Johnny Cloud is a complicated character, who identifies strongly with his Navajo heritage and resents being made a mockery for it. He was named for a cloud formation showing a rider on a winged hose, and he has a spiritual connection to that image. He sees it in the air when he flies, and he evades his pursuers by flying into the cloud. I'm in no way qualified to talk about Navajo beliefs or if this is in any way a respectful take. But it reads the same way that, for example, a Christian soldier might invoke God or the Virgin Mary, by which I mean, it's not being made a mockery of.
Come to think of it, Robert Kahniger's war comics might have a more spiritual bent to them. I know he was the creator of the Haunted Tank series, which was exactly what it said on the tin, a series about a tank what is haunted. That one has it's own problems, but we'll speak about it later. Regardless, Johnny Cloud's faith is treated as valid, and it's by embracing that on his own terms that he finally wins the respect of his team. They still call him "Chief" but now they sincerely think of him as their leader.
Finally, we have a real special one: Atomic Knight, or how DC invented Fallout. Gardner Grayle is a soldier in the post-apocalyptic future of 1986, after a nuclear war completely devastated the earth after only 20 days. This is a war that didn't just go nuclear, it went turbo-nuclear, with even small arms and grenades working as directed nuclear radiation weapons. Through just one of those wild coincidences, a set of medieval armor in a museum just happened to be the exact right composition to block this radiation and render the wearer impervious to harm.

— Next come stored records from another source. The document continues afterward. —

(* ===== verification/CodePlan.v ===== *)
(** The plan of the code command: formats, the nodes of the files selected and
    of the packages inside them, and the run of a plan, of [src/code.rs].

    Opening a ZIP file is the [ZipCrate] class.  What one node's execution does
    is an argument: the formats' signing code is in the other files. *)

From stdpp Require Import gmap.
From S2P Require Import Prelude.
From S2P Require Import RustStr.
From S2P Require Import AppxParts.
From S2P Require Import AppxDigest.
From S2P Require Import CodePattern.
From S2P Require Import CodeSelect.

(** ** Formats *)

Inductive CodeFormat :=
  | Pe | Winmd | Cab | Msi | Msp | Mst | Catalog | Script | Msix | Appx | MsixBundle | AppxBundle | AppxUpload
  | MsixUpload | EncryptedMsix | Nuget | Snupkg | Vsix | ClickOnceApplication | Vsto | Manifest | Deploy
  | AppInstaller | BusinessCentralApp | Zip | Unknown.
#[export] Instance code_format_eq_dec : EqDecision CodeFormat.
Proof. solve_decision. Defined.
Definition is_container (f : CodeFormat) : bool :=
  match f with
  | Nuget | Snupkg | Vsix | Msix | Appx | MsixBundle | AppxBundle | AppxUpload | MsixUpload | Zip => true
  | _ => false
  end.
Definition FORMAT_EXTENSIONS : list (list string * CodeFormat) :=
  [(["exe"; "dll"; "sys"; "ocx"; "efi"; "scr"; "cpl"; "mui"], Pe); (["winmd"], Winmd); (["cab"], Cab); (["msi"], Msi);
   (["msp"], Msp); (["mst"], Mst); (["cat"], Catalog);
   (["ps1"; "psd1"; "psm1"; "ps1xml"; "psc1"; "cdxml"; "mof"; "js"; "vbs"; "wsf"; "jse"; "vbe"; "wsc"], Script);
   (["msix"], Msix); (["appx"], Appx); (["msixbundle"], MsixBundle); (["appxbundle"], AppxBundle);
   (["appxupload"], AppxUpload); (["msixupload"], MsixUpload);
   (["eappx"; "emsix"; "eappxbundle"; "emsixbundle"], EncryptedMsix); (["nupkg"], Nuget); (["snupkg"], Snupkg);
   (["vsix"], Vsix); (["application"], ClickOnceApplication); (["vsto"], Vsto); (["manifest"], Manifest);
   (["deploy"], Deploy); (["appinstaller"], AppInstaller); (["zip"], Zip)]%string.
Definition is_extension (path : str) (expected : str) : bool :=
  match path_extension path with Some ext => eq_ignore_ascii_case ext expected | None => false end.
Definition format_of_extension (ext : str) : CodeFormat :=
  match List.find (λ row, existsb (λ e, bool_decide (ext = chars e)) (fst row)) FORMAT_EXTENSIONS with
  | Some (_, f) => f
  | None => Unknown
  end.
Definition detect_format (path : str) (bytes : option bytes) : CodeFormat :=
  if is_extension path (chars "app") then
    match bytes with
    | Some b => if bool_decide (take 4 b = lit "NAVX") then BusinessCentralApp else Unknown
    | None => Unknown
    end
  else match path_extension path with
       | Some ext => format_of_extension (to_ascii_lowercase ext)
       | None => Unknown
       end.
Definition signer_for_format (f : CodeFormat) : string :=
  match f with
  | Nuget | Snupkg => "nuget-package-native"
  | Vsix => "vsix-opc-xmldsig"
  | ClickOnceApplication | Vsto | Manifest | Deploy => "clickonce-manifest"
  | EncryptedMsix => "msix-encrypted-os-only"
  | AppInstaller => "appinstaller-detached-pkcs7"
  | BusinessCentralApp => "business-central-app"
  | Zip => "container-only"
  | Unknown => "unsupported"
  | _ => "authenticode"
  end.

(** ** The plan under construction *)

Record CodePlanNode := mk_node {
  n_id : nat; n_path : str; n_output_path : str; n_format : CodeFormat; n_depth : nat; n_container : bool; n_signer : string }.
Record PlanBuilder := mk_builder { nodes : list CodePlanNode; edges : list (nat * nat); node_ids : gmap str nat }.
(** What a builder is made with; an output path comes with whether it is an
    existing directory. *)
Record PlanConfig := mk_config {
  nested_excludes : list str; output : option (str * bool); top_level_count : nat; recurse_containers : bool }.
Record NestedEntry := mk_entry { e_display : str; e_output_display : str; e_bytes : bytes }.

Definition normalize_zip_name (name : str) : outcome str :=
  bail_if (bool_decide (name = []) || starts_with name [47] || bool_decide (92 ∈ name)) "unsafe ZIP entry path: {name}";;
  bail_if (existsb (λ part, bool_decide (part = [46]) || bool_decide (part = [46; 46])) (split 47 name))
    "unsafe ZIP entry path: {name}";;
  Ok name.
Definition join_display_path (base rel : str) : str :=
  if bool_decide (base = []) then rel else if ends_with base [47] then base ++ rel else base ++ 47 :: rel.
Definition top_level_output_path (c : PlanConfig) (display : str) : str :=
  match output c with
  | None => display
  | Some (out, is_dir) =>
      let output_display := replace_char 92 [47] out in
      if (bool_decide (top_level_count c = 1)%nat) && negb (is_dir || ends_with out [47] || ends_with out [92])
      then output_display else join_display_path output_display display
  end.
(** Does one of the patterns match one of the texts? *)
Fixpoint any_match (patterns : list str) (texts : list str) : option (outcome bool) :=
  match patterns with
  | [] => Some (Ok false)
  | p :: patterns' =>
      then_ ((fix go texts := match texts with
                              | [] => Some (Ok false)
                              | t :: texts' => then_ (glob_match p t) (λ b, if b : bool then Some (Ok true) else go texts')
                              end) texts) (λ b, if b : bool then Some (Ok true) else any_match patterns' texts)
  end.
(** [sort_by] on the display, which keeps the order of equal ones. *)
Fixpoint insert_nested (e : NestedEntry) (l : list NestedEntry) : list NestedEntry :=
  match l with
  | [] => [e]
  | x :: l' => if str_le (e_display e) (e_display x) then e :: l else x :: insert_nested e l'
  end.
Definition sort_nested (l : list NestedEntry) : list NestedEntry := foldr insert_nested [] l.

This is a wacky series full of post-apocalyptic nuke nazis and giant mutated dalmatians you can ride like horses, but it was always more of a curiosity than anything. DC would make a few other post-apocalyptic series and make a half-hearted attempt at tying them together, but that never came together either. Grayle was later integrated into the main DC Universe, but he only managed to be a member of the Forgotten Heroes, which puts a pretty definitive button on his character.